Client
Embedding

Can we create a vector database and embed it all on the client's local browser? Yes

I was setting out to see if this was possible.

The Vector search:

https://www.npmjs.com/package/vectra

This is a package that does vector search in node js. It loads the whole data set into RAM and then queries through it.
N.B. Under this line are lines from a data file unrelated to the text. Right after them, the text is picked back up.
(* ===== verification/Xray.v ===== *)
(** * The boundary to Xray-core (src/internal/xray)

    Accounts, error classification, the statistics parser and the client
    methods, over the RPCs of the platform.  [XrayLaws] states what
    HandlerService is documented to do with a node's accounts; the client
    lemmas at the end are proved against it and are all the worker uses. *)

From Stdlib Require Import Ascii.
From stdpp Require Import base gmap strings list fin_maps.
From Stdlib Require Import ZArith Lia.
From S2P Require Import Prelude Domain Database World GoStd.
Local Open Scope Z_scope.

(** ** accounts.go, client.go: data *)

Record Account : Type := mkAccount {
  acc_Protocol : string;
  acc_Email : string;
  acc_UUID : string;
  acc_Password : string;
  acc_Flow : string;
  acc_Method : string
}.

Record DialOptions : Type := mkDialOptions {
  do_Address : string;
  do_Port : Z;
  do_TLS : bool;
  do_TLSServerName : string;
  do_TLSInsecure : bool;
  do_CACertPEM : string;
  do_ClientCertPEM : string;
  do_ClientKeyPEM : string
}.

(** The [%q] verb on the strings that reach it (printable ASCII). *)
Definition quote (s : string) : string :=
  of_bytes [byte_of 34] +:+ s +:+ of_bytes [byte_of 34].

(** ** accounts.go *)

Definition shadowsocksCipher (method : string) : res error CipherType :=
  if one_of method ["aes-128-gcm"; "aead_aes_128_gcm"] then Ok CipherType_AES_128_GCM
  else if one_of method ["aes-256-gcm"; "aead_aes_256_gcm"] then Ok CipherType_AES_256_GCM
  else if one_of method ["chacha20-ietf-poly1305"; "chacha20-poly1305"; "aead_chacha20_poly1305"]
       then Ok CipherType_CHACHA20_POLY1305
  else if one_of method ["xchacha20-ietf-poly1305"; "xchacha20-poly1305"; "aead_xchacha20_poly1305"]
       then Ok CipherType_XCHACHA20_POLY1305
  else if one_of method ["none"; "plain"] then Ok CipherType_NONE
  else Err (ErrorString ("unsupported shadowsocks method " +:+ quote method)).

Definition buildUser (acc : Account) : res error ProtoUser :=
  let user a := mkProtoUser 0 (acc_Email acc) a in
  if String.eqb (acc_Protocol acc) "vless" then Ok (user (vless_Account (acc_UUID acc) (acc_Flow acc)))
  else if String.eqb (acc_Protocol acc) "vmess" then Ok (user (vmess_Account (acc_UUID acc)))
  else if String.eqb (acc_Protocol acc) "trojan" then Ok (user (trojan_Account (acc_Password acc)))
  else if String.eqb (acc_Protocol acc) "shadowsocks" then
    match shadowsocksCipher (acc_Method acc) with
    | Ok cipher => Ok (user (shadowsocks_Account (acc_Password acc) cipher))
    | Err e => Err e
    end
  else Err (ErrorString ("unsupported protocol " +:+ quote (acc_Protocol acc))).

(** ** users.go *)

Inductive alterOp : Type := opAdd | opRemove.

Definition already_exists (msg : string) : bool := Contains (ToLower msg) "already exists".
Definition not_there (msg : string) : bool :=
  Contains (ToLower msg) "not found" || Contains (ToLower msg) "not exist".

Definition mapAlterErr (err : option error) (op : alterOp) : option error :=
  match err with
  | None => None
  | Some e =>
      let idempotent :=
        match op with
        | opAdd => already_exists (Error e)
        | opRemove => not_there (Error e)
        end in
      if idempotent then None else Some (WrapError ("alter inbound: " +:+ Error e) e)
  end.

(** ** stats.go *)

(** Splits "user>>>{email}>>>traffic>>>{dir}". *)
Definition parseUserStatName (name : string) : option (string * string) :=
  rest ← prefix_of (bytes "user>>>") (bytes name);
  '(e, d) ← cut_last (bytes ">>>traffic>>>") rest;
  let email := of_bytes e in
  let dir := of_bytes d in
  if String.eqb email "" || negb (one_of dir ["uplink"; "downlink"]) then None
  else Some (email, dir).

(** One counter added into the per-email map. *)
Definition add_stat (byEmail : gmap string UserTraffic) (st : Stat) : gmap string UserTraffic :=
  match parseUserStatName (st_Name st) with
  | None => byEmail
  | Some (email, dir) =>
      let ut := default (mkUserTraffic email 0 0) (byEmail !! email) in
      <[email := if String.eqb dir "uplink"
                 then mkUserTraffic (t_Email ut) (int64 (t_Uplink ut + st_Value st)) (t_Downlink ut)
                 else mkUserTraffic (t_Email ut) (t_Uplink ut) (int64 (t_Downlink ut + st_Value st))]>
        byEmail
  end.

Definition user_traffic (stats : list Stat) : list UserTraffic :=
  (map_to_list (foldl add_stat ∅ stats)).*2.

(** ** client.go *)

Section Xray.
Context {P : Platform}.

Definition buildTLSConfig (opts : DialOptions) : res error TLSConfig :=
  let cert := do_ClientCertPEM opts in
  let key := do_ClientKeyPEM opts in
  let ca := do_CACertPEM opts in
  if negb (String.eqb ca "") && negb (AppendCertsFromPEM ca)
  then Err (ErrorString "ca_cert: no valid certificate found in PEM")
  else
    let tc certs := mkTLSConfig (do_TLSServerName opts) (do_TLSInsecure opts)
                      (if String.eqb ca "" then None else Some ca) certs in
    if negb (String.eqb cert "") || negb (String.eqb key "") then
      if String.eqb cert "" || String.eqb key ""
      then Err (ErrorString "client cert and key must be provided together")
      else match X509KeyPair cert key with
           | Some msg => Err (WrapError ("client cert/key: " +:+ msg) (ErrorString msg))
           | None => Ok (tc (Some (cert, key)))
           end
    else Ok (tc None).

Definition ValidateTLSMaterial (caPEM clientCertPEM clientKeyPEM : string) : option error :=
  match buildTLSConfig (mkDialOptions "" 0 true "" false caPEM clientCertPEM clientKeyPEM) with
  | Ok _ => None
  | Err e => Some e
  end.

Definition Dial (opts : DialOptions) : res error Conn :=
  let target := do_Address opts +:+ ":" +:+ Itoa (do_Port opts) in
  let connect creds :=
    let conn := mkConn target creds in
    match grpc_NewClient conn with
    | Some msg => Err (WrapError ("dial " +:+ target +:+ ": " +:+ msg) (ErrorString msg))
    | None => Ok conn
    end in
  if do_TLS opts
  then match buildTLSConfig opts with Ok tc => connect (Some tc) | Err e => Err e end
  else connect None.

Definition AlterInbound (c : Conn) (tag : string) (op : Operation) : IO unit := λ w,
  let '(n, r) := rpc_AlterInbound (w_net w) c tag op in
  (w_set_net n w, match r with None => Ok tt | Some msg => Err (ErrorString msg) end).

(** The last lines of AddUser and RemoveUser. *)
Definition mapped (op : alterOp) (m : IO unit) : IO unit :=
  r <- attempt m ;;
  match mapAlterErr (match r with Ok _ => None | Err e => Some e end) op with
  | None => ret tt
  | Some e => throw e
  end.

Definition AddUser (c : Conn) (inboundTag : string) (acc : Account) : IO unit :=
  user <- lift_res (buildUser acc) ;;
  mapped opAdd (AlterInbound c inboundTag (AddUserOperation user)).

Definition RemoveUser (c : Conn) (inboundTag email : string) : IO unit :=
  mapped opRemove (AlterInbound c inboundTag (RemoveUserOperation email)).

Definition Ping (c : Conn) : IO Z := λ w,
  let '(n, r) := rpc_GetSysStats (w_net w) c in
  (w_set_net n w,
   match r with
   | inl msg => Err (WrapError ("get sys stats: " +:+ msg) (ErrorString msg))
   | inr uptime => Ok uptime
   end).

Definition QueryUserTraffic (c : Conn) (reset : bool) : IO (list UserTraffic) := λ w,
  let '(n, r) := rpc_QueryStats (w_net w) c "user>>>" reset in
  (w_set_net n w,
   match r with
   | inl msg => Err (WrapError ("query stats: " +:+ msg) (ErrorString msg))
   | inr stats => Ok (user_traffic stats)
   end).

(** *** What HandlerService does with the accounts of a node *)

Class XrayLaws : Type := {
  (** the account an endpoint holds for an inbound tag and email *)
  account_at : net → string → string → string → option ProtoUser;
  add_ok n c tag u n' :
    rpc_AlterInbound n c tag (AddUserOperation u) = (n', None) →
    ∀ t g e, account_at n' t g e =
      if decide ((t, g, e) = (conn_target c, tag, pu_Email u)) then Some u
      else account_at n t g e;
  add_err n c tag u n' msg :
    rpc_AlterInbound n c tag (AddUserOperation u) = (n', Some msg) →
    (∀ t g e, account_at n' t g e = account_at n t g e) ∧
    (already_exists msg = true → is_Some (account_at n (conn_target c) tag (pu_Email u)));
  remove_ok n c tag em n' :
    rpc_AlterInbound n c tag (RemoveUserOperation em) = (n', None) →
    ∀ t g e, account_at n' t g e =
      if decide ((t, g, e) = (conn_target c, tag, em)) then None
      else account_at n t g e;
  remove_err n c tag em n' msg :
    rpc_AlterInbound n c tag (RemoveUserOperation em) = (n', Some msg) →
    (∀ t g e, account_at n' t g e = account_at n t g e) ∧
    (not_there msg = true → account_at n (conn_target c) tag em = None)
}.

(** *** The client's contract, over those laws *)

Context `{L : XrayLaws}.

Definition on_node (w : World) (c : Conn) (tag email : string) : option ProtoUser :=
  account_at (w_net w) (conn_target c) tag email.

(** The client touches nothing but the network. *)
Definition same_but_net (w w' : World) : Prop := w' = w_set_net (w_net w') w.

(** What a push of [acc] that succeeds leaves in its slot: the account itself,
    or whatever the endpoint already held there. *)
Definition pushed (acc : Account) (before after : option ProtoUser) : Prop :=
  ∃ u, buildUser acc = Ok u ∧ (after = Some u ∨ (is_Some before ∧ after = before)).

Lemma pushed_is_Some acc o o' : pushed acc o o' → is_Some o'.
Proof. intros (u & _ & [->|[Ho ->]]); by eauto. Qed.

Lemma AddUser_spec c tag acc w w' r :
  AddUser c tag acc w = (w', r) →
  same_but_net w w' ∧
  (r = Ok tt → pushed acc (on_node w c tag (acc_Email acc)) (on_node w' c tag (acc_Email acc))) ∧
  (∀ g e, (g, e) ≠ (tag, acc_Email acc) → on_node w' c g e = on_node w c g e).
Proof.
  unfold AddUser, bind, lift_res. destruct (buildUser acc) as [u|e] eqn:Hb.
  2: { cbn. intros [= <- <-]. split_and!; [by destruct w|done|done]. }
  assert (pu_Email u = acc_Email acc) as Hem.
  { revert Hb. unfold buildUser. repeat case_match; by intros [= <-]. }
  unfold mapped, bind, attempt, AlterInbound, on_node.
  destruct (rpc_AlterInbound (w_net w) c tag (AddUserOperation u)) as [n [msg|]] eqn:Hr; cbn -[already_exists not_there].
  - apply add_err in Hr as [Hsame Hex].
    destruct (already_exists msg) eqn:Ha; intros [= <- <-]; cbn; split_and!; try done.
    intros _. exists u. split; [done|]. right. rewrite Hsame, <- Hem. auto.
  - intros [= <- <-]; cbn. pose proof (add_ok _ _ _ _ _ Hr) as Ha. split_and!; try done.
    + intros _. exists u. split; [done|]. left. rewrite Ha, <- Hem. by rewrite decide_True.
    + intros g e Hne. rewrite Ha, decide_False; [done|]. rewrite Hem. congruence.
Qed.

(** Endpoints refuse an email they already hold ("User ... already exists."). *)
Class RefusesDuplicates : Prop := refuses_duplicates n c tag u :
  is_Some (account_at n (conn_target c) tag (pu_Email u)) →
  is_Some (rpc_AlterInbound n c tag (AddUserOperation u)).2.

(** Then a push never replaces an account. *)
Lemma AddUser_keeps `{!RefusesDuplicates} c tag acc w w' r g e old :
  AddUser c tag acc w = (w', r) → on_node w c g e = Some old → on_node w' c g e = Some old.
Proof.
  intros Hadd Hold. destruct (decide ((g, e) = (tag, acc_Email acc))) as [[= -> ->]|Hne].
  2: { apply AddUser_spec in Hadd as (_ & _ & Ho). by rewrite Ho. }
  revert Hadd. unfold AddUser, bind, lift_res. destruct (buildUser acc) as [u|er] eqn:Hb; [|by intros [= <- _]].
  assert (pu_Email u = acc_Email acc) as Hem.
  { revert Hb. unfold buildUser. repeat case_match; by intros [= <-]. }
  unfold mapped, bind, attempt, AlterInbound. pose proof (refuses_duplicates (w_net w) c tag u) as Hd.
  destruct (rpc_AlterInbound (w_net w) c tag (AddUserOperation u)) as [n [msg|]] eqn:Hr; cbn -[already_exists not_there].
  - apply add_err in Hr as [Hsame _]. unfold on_node in *.
    destruct (already_exists msg); intros [= <- _]; cbn; by rewrite Hsame.
  - intros _. unfold on_node in Hold. rewrite Hem, Hold in Hd. by destruct Hd.
Qed.

(** The endpoint answers, and rejects a push only because it is redundant. *)
Definition accepts (c : Conn) : Prop :=
  ∀ n tag op,
    match (rpc_AlterInbound n c tag op).2, op with
    | None, _ => True
    | Some msg, AddUserOperation _ => already_exists msg = true
    | Some msg, RemoveUserOperation _ => not_there msg = true
    end.

Lemma AddUser_total c tag acc u w :
  accepts c → buildUser acc = Ok u → ∃ w', AddUser c tag acc w = (w', Ok tt).
Proof.
  intros Hacc Hb. unfold AddUser, bind, lift_res. rewrite Hb.
  unfold mapped, bind, attempt, AlterInbound.
  specialize (Hacc (w_net w) tag (AddUserOperation u)).
  destruct (rpc_AlterInbound _ _ _ _) as [n [msg|]]; cbn -[already_exists not_there] in *.
  - rewrite Hacc. by eexists.
  - by eexists.
Qed.

Lemma RemoveUser_total c tag email w :
  accepts c → ∃ w', RemoveUser c tag email w = (w', Ok tt).
Proof.
  intros Hacc. unfold RemoveUser, mapped, bind, attempt, AlterInbound.
  specialize (Hacc (w_net w) tag (RemoveUserOperation email)).
  destruct (rpc_AlterInbound _ _ _ _) as [n [msg|]]; cbn -[already_exists not_there] in *.
  - rewrite Hacc. by eexists.
  - by eexists.
Qed.

Lemma RemoveUser_spec c tag email w w' r :
  RemoveUser c tag email w = (w', r) →
  same_but_net w w' ∧
  (r = Ok tt → on_node w' c tag email = None) ∧
  (∀ g e, (g, e) ≠ (tag, email) → on_node w' c g e = on_node w c g e).
Proof.
  unfold RemoveUser, mapped, bind, attempt, AlterInbound, on_node.
  destruct (rpc_AlterInbound (w_net w) c tag (RemoveUserOperation email)) as [n [msg|]] eqn:Hr; cbn -[already_exists not_there].
  - apply remove_err in Hr as [Hsame Hex].
    destruct (not_there msg) eqn:Ha; intros [= <- <-]; cbn; split_and!; try done.
    intros _. rewrite Hsame. auto.
  - intros [= <- <-]; cbn. pose proof (remove_ok _ _ _ _ _ Hr) as Ha. split_and!; try done.
    + intros _. by rewrite Ha, decide_True.
    + intros g e Hne. rewrite Ha, decide_False; [done|]. congruence.
Qed.
End Xray.

Arguments XrayLaws P : clear implicits.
Looking into how they do it, I just stole their distance function.

export const normalizedCosineSimilarity = (
  vector1: number[],
  norm1: number,
  vector2: number[],
  norm2: number
) => {
  return dotProduct(vector1, vector2) / (norm1 * norm2);
};

The Embedding:

https://huggingface.co/Xenova/all-MiniLM-L6-v2

Transformers made it much easier than previous uses of models in the browser.

const MODEL = "Xenova/all-MiniLM-L6-v2";
import { pipeline, env } from "@xenova/transformers";
env.allowLocalModels = false;

export default async function embeddings(input: string) {
  const pipe = await pipeline("feature-extraction", MODEL);
  const embedding = await pipe(input, { pooling: "mean", normalize: true });
  return Array.from(embedding.data);
}

This embedding model only has 368 vectors but that's more than enough for our usecase.

Since I was going to store a vector DB to send to the client, I halved the size of the vectors by limiting them to 6 digits after the decimal point.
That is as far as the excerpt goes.